Of the entries below, return only those lines from the line with "s)) as Hps." to the line with "n. rewrite <-Ht1.", exactly, both included.

·····

Definition ValidateSpecIndexWithOptions (heap : Heap) (index : SpecIndex) (options : ValidationOptions) : res unit :=
  validateSpecIndexSchemaSummaries heap index (vo_ResourceLimits options) ;;
  validateUTF8Shared (reflect_summary <$> heap) "spec index" index ;;
  let download := dl_JSON (ix_SpecDownload index) in
  throw_if (negb (bool_decide (length download = 0%nat)) && negb (valid_utf8 (of_bytes download)))
    (Errorf "spec index download JSON must contain valid UTF-8" []) ;;
  validate_identities [
    ("spec index project id", ix_ProjectID index, true);
    ("spec index revision id", ix_RevisionID index, true);
    ("spec download filename", dl_Filename (ix_SpecDownload index), true)] ;;
  for_eachi (λ serverIndex server,
    for_eachi (λ variableIndex variable,
      ValidateCanonicalIdentity
        ("spec server " +:+ pretty serverIndex +:+ " variable " +:+ pretty variableIndex +:+ " name")
        (sv_Name variable) false)
      (srv_Variables server))
    (ov_Servers (ix_Overview index)) ;;
  for_eachi validate_operation (ix_Operations index) ;;
  for_eachi (λ schemaIndex schema,
    ValidateCanonicalIdentity ("spec schema " +:+ pretty schemaIndex +:+ " name") (sch_Name schema) false)
    (ix_Schemas index) ;;
  for_eachi (λ searchIndex document,
    let prefix := "spec search document " +:+ pretty searchIndex in
    validate_identities [
      (prefix +:+ " id", sd_ID document, false);
      (prefix +:+ " href", sd_Href document, false);
      (prefix +:+ " kind", sd_Kind document, false);
      (prefix +:+ " method", sd_Method document, true);
      (prefix +:+ " path", sd_Path document, true);
      (prefix +:+ " section", sd_Section document, true)])
    (ix_Search index) ;;
  for_eachi (λ routeIndex route,
    ValidateCanonicalIdentity ("spec public route " +:+ pretty routeIndex +:+ " path") (pr_Path route) false)
    (ix_PublicRoutes index) ;;
  validateSpecIndexSurfaceUniqueness index.

Definition ValidateSpecIndex (heap : Heap) (index : SpecIndex) : res unit :=
  ValidateSpecIndexWithOptions heap index (MkValidationOptions true).

(** ** Comparing indexes *)

Definition DiffSpecIndexes (heap : Heap) (baseline candidate : SpecIndex) : res SpecDiff :=
  wrap_err (ValidateSpecIndex heap baseline) (λ e, Errorf "validate baseline spec index: %w" [EErr e]) ;;
  wrap_err (ValidateSpecIndex heap candidate) (λ e, Errorf "validate candidate spec index: %w" [EErr e]) ;;
  mret (diffValidatedContractSnapshots
    (NewContractSnapshot "diff-contract" (ix_RevisionID baseline) [] baseline)
    (NewContractSnapshot "diff-contract" (ix_RevisionID candidate) [] candidate)).
End index.

(** ** What the summary walk decides

    The reference: the tree a summary unfolds to has at most [n] levels, and
    every name in it is canonical. *)

Definition summary_names (s : SchemaSummary) : Prop :=
  canonical_opt (ss_Name s) ∧ canonical_opt (ss_Type s) ∧ canonical_opt (ss_Format s).

Section bounded.
Context (heap : Heap).

Fixpoint bounded (n : nat) (s : SchemaSummary) : Prop :=
  match n with
  | O => False
  | S n =>
      summary_names s
      ∧ Forall (λ p, canonical (sp_Name p) ∧ bounded n (sp_Schema p)) (ss_Properties s)
      ∧ ∀ p, ss_Items s = Some p → bounded n (heap !!! p)
  end.

Lemma bounded_mono n m s : bounded n s → (n ≤ m)%nat → bounded m s.
Proof.
  revert m s. induction n as [|n IH]; intros [|m] s Hb Hm; cbn in *; try done; [lia|].
  destruct Hb as (Hn & Hp & Hi). split; [done|split].
  - eapply Forall_impl; [exact Hp|]. intros p [? ?]. split; [done|]. eapply IH; [done|lia].
  - intros p Hp'. eapply IH; [by apply Hi|lia].
Qed.

(** [h] is the exact height. *)
Definition tall (s : SchemaSummary) (h : Z) : Prop := ∀ n : nat, bounded n s ↔ h ≤ Z.of_nat n.

Record memo_ok (v : specSchemaSummaryValidator) : Prop := {
  mo_limits : sv_resourceLimits v = false;
  mo_heights : ∀ p h, sv_memoHeight v !! p = Some h → tall (heap !!! p) h ∧ 1 ≤ h;
}.

(** [s] lies at or below every pointer the walk is inside of. *)
Definition below (active : gset ptr) (s : SchemaSummary) : Prop :=
  ∀ p, p ∈ active → ∀ n, bounded n (heap !!! p) → bounded n s.

(** What a walk of depth [depth] establishes of a tree with height predicate
    [fits]. *)
Definition decides (v : specSchemaSummaryValidator) (fuel : nat) (fits : nat → Prop) (r : specSchemaSummaryValidator * res Z) : Prop :=
  match r with
  | (v', Ok h) => memo_ok v' ∧ sv_active v' = sv_active v ∧ 1 ≤ h ≤ Z.of_nat fuel ∧ ∀ n : nat, fits n ↔ h ≤ Z.of_nat n
  | (_, Fail _) => ¬ fits fuel
  end.

Lemma below_child active s c :
  below active s → (∀ n, bounded (S n) s → bounded n c) → below active c.
Proof.
  intros Hb Hc p Hp n Hn. pose proof (Hb p Hp n Hn) as Hs. destruct n as [|n]; [done|].
  eapply bounded_mono; [by apply Hc|lia].
Qed.

Lemma below_property active s p :
  below active s → p ∈ ss_Properties s → below active (sp_Schema p).
Proof.
  intros Hb Hp. eapply below_child; [exact Hb|]. intros n (_ & Hps & _).
  rewrite Forall_forall in Hps. by apply Hps.
Qed.

Lemma never_below active s p :
  below active s → ss_Items s = Some p → p ∈ active → ∀ n, ¬ bounded n (heap !!! p).
Proof.
  intros Hb Hi Hp n. induction n as [|n IH]; [by intros []|].
  intros (_ & _ & Hs)%(Hb p Hp). by apply IH, Hs.
Qed.
End bounded.

Section walk.
Context (heap : Heap).
Notation bounded := (bounded heap).
Notation below := (below heap).
Notation decides := (decides heap).

(** A callback that decides the height of the values it is given. *)
Definition visits (fuel : nat) (active : gset ptr) (c : SchemaSummary)
    (visit : string → SchemaSummary → Z → validating Z) (depth : Z) : Prop :=
  ∀ prefix v, memo_ok heap v → sv_active v = active → below active c →
    decides v fuel (λ n, bounded n c) (visit prefix c depth v).

Lemma pointer_decides fuel active s p visit prefix depth v :
  ss_Items s = Some p → depth + Z.of_nat fuel = maxSpecSchemaSummaryDepth + 1 →
  (∀ active, visits fuel active (heap !!! p) visit depth) →
  memo_ok heap v → sv_active v = active → below active s →
  decides v fuel (λ n, bounded n (heap !!! p)) (validatePointer heap visit prefix p depth v).
Proof.
  unfold maxSpecSchemaSummaryDepth. intros Hi Hd Hv Hm <- Hb.
  unfold validatePointer, lift, gets, mbind, stM_bind. unfold throw_if at 1.
  case_bool_decide as Hp; [by eapply never_below|].
  destruct (sv_memoHeight v !! p) as [h|] eqn:E.
  - destruct (mo_heights _ _ Hm _ _ E) as [Ht Hh]. unfold throw_if, maxSpecSchemaSummaryDepth.
    destruct (64 <? depth + h - 1) eqn:Ed; cbn; [apply Z.ltb_lt in Ed|apply Z.ltb_ge in Ed].
    + rewrite (Ht fuel). lia.
    + split; [done|]. split; [done|]. split; [lia|done].
  - unfold modify, leaving. cbn.
    specialize (Hv ({[p]} ∪ sv_active v) prefix (enter p v)). destruct (visit prefix _ depth (enter p v)) as [v' r].
    assert (decides (enter p v) fuel (λ n, bounded n (heap !!! p)) (v', r)) as Hr.
    { apply Hv; [by destruct Hm|done|]. intros q [->%elem_of_singleton|Hq]%elem_of_union n Hn; [done|].
      pose proof (Hb q Hq n Hn) as Hs. destruct n as [|n]; [done|]. destruct Hs as (_ & _ & Hs).
      eapply bounded_mono; [by apply Hs|lia]. }
    destruct r as [h|e]; [|done]. cbn in Hr. destruct Hr as ([Hl Hmm] & Ha & Hh & Ht). split; [|split; [|done]].
    + split; [done|]. cbn. intros q k. destruct (decide (p = q)) as [<-|Hne].
      * rewrite lookup_insert_eq. intros [= <-]. split; [exact Ht|lia].
      * rewrite lookup_insert_ne by done. apply Hmm.
    + cbn. rewrite Ha. set_solver.
Qed.

Lemma properties_decide fuel active visit prefix depth l :
  Forall (λ p, below active (sp_Schema p) ∧ ∀ active, visits fuel active (sp_Schema p) visit (depth + 1)) l →
  ∀ i height v, memo_ok heap v → sv_active v = active → 1 ≤ height ≤ Z.of_nat (S fuel) →
  match validate_properties visit prefix depth i height l v with
  | (v', Ok h) =>
      memo_ok heap v' ∧ sv_active v' = active ∧ 1 ≤ h ≤ Z.of_nat (S fuel)
      ∧ ∀ n : nat, (height ≤ Z.of_nat (S n) ∧ Forall (λ p, canonical (sp_Name p) ∧ bounded n (sp_Schema p)) l) ↔ h ≤ Z.of_nat (S n)
  | (_, Fail _) => ¬ Forall (λ p, canonical (sp_Name p) ∧ bounded fuel (sp_Schema p)) l
  end.
Proof.
  induction 1 as [|p l [Hb Hv] Hl IH]; intros i height v Hm Ha Hh.
  { cbn. split; [done|]. split; [done|]. split; [done|]. intros n. rewrite Forall_nil. naive_solver. }
  cbn. unfold lift, mbind, stM_bind.
  destruct (ValidateCanonicalIdentity _ (sp_Name p) false) as [[]|e] eqn:Ec.
  2: { intros [[Hc _] _]%Forall_cons. rewrite (proj2 (ValidateCanonicalIdentity_required _ _) Hc) in Ec. done. }
  apply ValidateCanonicalIdentity_required in Ec.
  match goal with |- context [visit ?pre _ _ v] => specialize (Hv active pre v Hm Ha Hb) end.
  destruct (visit _ _ _ v) as [v1 [ph|e]].
  2: { intros [[_ Hc] _]%Forall_cons. done. }
  destruct Hv as (Hm1 & Ha1 & Hph & Ht).
  specialize (IH (i + 1) (if height <? 1 + ph then 1 + ph else height) v1 Hm1).
  assert (1 ≤ (if height <? 1 + ph then 1 + ph else height) ≤ Z.of_nat (S fuel)) as Hh'.
  { destruct (Z.ltb_spec height (1 + ph)); lia. }
  specialize (IH ltac:(congruence) Hh').
  destruct (validate_properties _ _ _ _ _ _ v1) as [v2 [h|e]].
  - destruct IH as (Hm2 & Ha2 & Hb2 & Hn). split; [done|]. split; [done|]. split; [done|].
    intros n. rewrite <-Hn, Forall_cons, (Ht n). destruct (Z.ltb_spec height (1 + ph)); naive_solver lia.
  - intros [_ Hc]%Forall_cons. done.
Qed.

Lemma names_decide prefix s :
  validate_identities [
    (prefix +:+ " name", ss_Name s, true);
    (prefix +:+ " type", ss_Type s, true);
    (prefix +:+ " format", ss_Format s, true)] = Ok tt ↔ summary_names s.
Proof. rewrite validate_identities_ok, !Forall_cons, Forall_nil. unfold summary_names. cbn. tauto. Qed.

Lemma validateValue_decides fuel : ∀ s depth, depth + Z.of_nat fuel = maxSpecSchemaSummaryDepth + 1 →
  ∀ active, visits fuel active s (validateValue heap fuel) depth.
Proof.
  unfold maxSpecSchemaSummaryDepth. induction fuel as [|fuel IH]; intros s depth Hd active prefix v Hm Ha Hb.
  all: cbn [validateValue]; unfold lift, modify, gets, mbind, stM_bind; unfold throw_if at 1, maxSpecSchemaSummaryDepth.
  { replace (64 <? depth) with true by (symmetry; apply Z.ltb_lt; lia). by intros []. }
  replace (64 <? depth) with false by (symmetry; apply Z.ltb_ge; lia).
  cbn [sv_resourceLimits sv_nodes count_node]. rewrite (mo_limits _ _ Hm). unfold throw_if. cbn [andb].
  destruct (validate_identities _) as [[]|e] eqn:En.
  2: { intros (Hn & _). by rewrite (proj2 (names_decide prefix s) Hn) in En. }
  apply names_decide in En.
  assert (memo_ok heap (count_node v)) as Hm0 by (by destruct Hm).
  assert (Forall (λ p, below active (sp_Schema p)
            ∧ ∀ active, visits fuel active (sp_Schema p) (validateValue heap fuel) (depth + 1)) (ss_Properties s)) as Hps.
  { apply Forall_forall. intros p Hp. split; [by eapply below_property|]. apply IH. unfold maxSpecSchemaSummaryDepth. lia. }
  pose proof (properties_decide fuel active _ prefix depth _ Hps 0 1 _ Hm0 Ha ltac:(lia)) as Hprops.
  destruct (validate_properties _ _ _ _ _ _ _) as [v1 [h1|e]].
  2: { intros (_ & Hp & _). done. }
  destruct Hprops as (Hm1 & Ha1 & Hh1 & Ht1).
  assert (∀ n : nat, bounded (S n) s ↔
    h1 ≤ Z.of_nat (S n) ∧ ∀ p, ss_Items s = Some p → bounded n (heap !!! p)) as Hs.
  { intros n. rewrite <-Ht1. cbn. split; [intros (_ & Hp & Hi)|intros [[_ Hp] Hi]]; split_and!; try done. lia. }
  destruct (ss_Items s) as [p|] eqn:Ei; cbn.
  - assert (depth + 1 + Z.of_nat fuel = maxSpecSchemaSummaryDepth + 1) as Hd' by (unfold maxSpecSchemaSummaryDepth; lia).
    rewrite <-Ha1 in Hb.
    pose proof (pointer_decides fuel _ s p (validateValue heap fuel) (prefix +:+ " items") (depth + 1) v1
      Ei Hd' ltac:(intros a; apply IH; exact Hd') Hm1 eq_refl Hb) as Hp.
    destruct (validatePointer _ _ _ _ _ _) as [v2 [h2|e]]; cbn in Hp.
    + destruct Hp as (Hm2 & Ha2 & Hh2 & Ht2).
      split; [done|]. split; [congruence|]. split; [destruct (Z.ltb_spec h1 (1 + h2)); lia|].
      intros [|n]; [cbn; destruct (Z.ltb_spec h1 (1 + h2)); lia|]. etrans; [apply Hs|].
      assert ((∀ q, Some p = Some q → bounded n (heap !!! q)) ↔ h2 ≤ Z.of_nat n) as ->.
      { rewrite <-Ht2. split; [auto|by intros ? ? [= <-]]. }
      destruct (Z.ltb_spec h1 (1 + h2)); lia.
    + intros [_ Hi]%Hs. by apply Hp, Hi.
  - split; [done|]. split; [congruence|]. split; [lia|].
    intros [|n]; [cbn; lia|]. etrans; [apply Hs|]. naive_solver.
Qed.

·····

COMPLETED EXERCISE:
            ∧ ∀ active, visits fuel active (sp_Schema p) (validateValue heap fuel) (depth + 1)) (ss_Properties s)) as Hps.
  { apply Forall_forall. intros p Hp. split; [by eapply below_property|]. apply IH. unfold maxSpecSchemaSummaryDepth. lia. }
  pose proof (properties_decide fuel active _ prefix depth _ Hps 0 1 _ Hm0 Ha ltac:(lia)) as Hprops.
  destruct (validate_properties _ _ _ _ _ _ _) as [v1 [h1|e]].
  2: { intros (_ & Hp & _). done. }
  destruct Hprops as (Hm1 & Ha1 & Hh1 & Ht1).
  assert (∀ n : nat, bounded (S n) s ↔
    h1 ≤ Z.of_nat (S n) ∧ ∀ p, ss_Items s = Some p → bounded n (heap !!! p)) as Hs.
  { intros n. rewrite <-Ht1. cbn. split; [intros (_ & Hp & Hi)|intros [[_ Hp] Hi]]; split_and!; try done. lia. }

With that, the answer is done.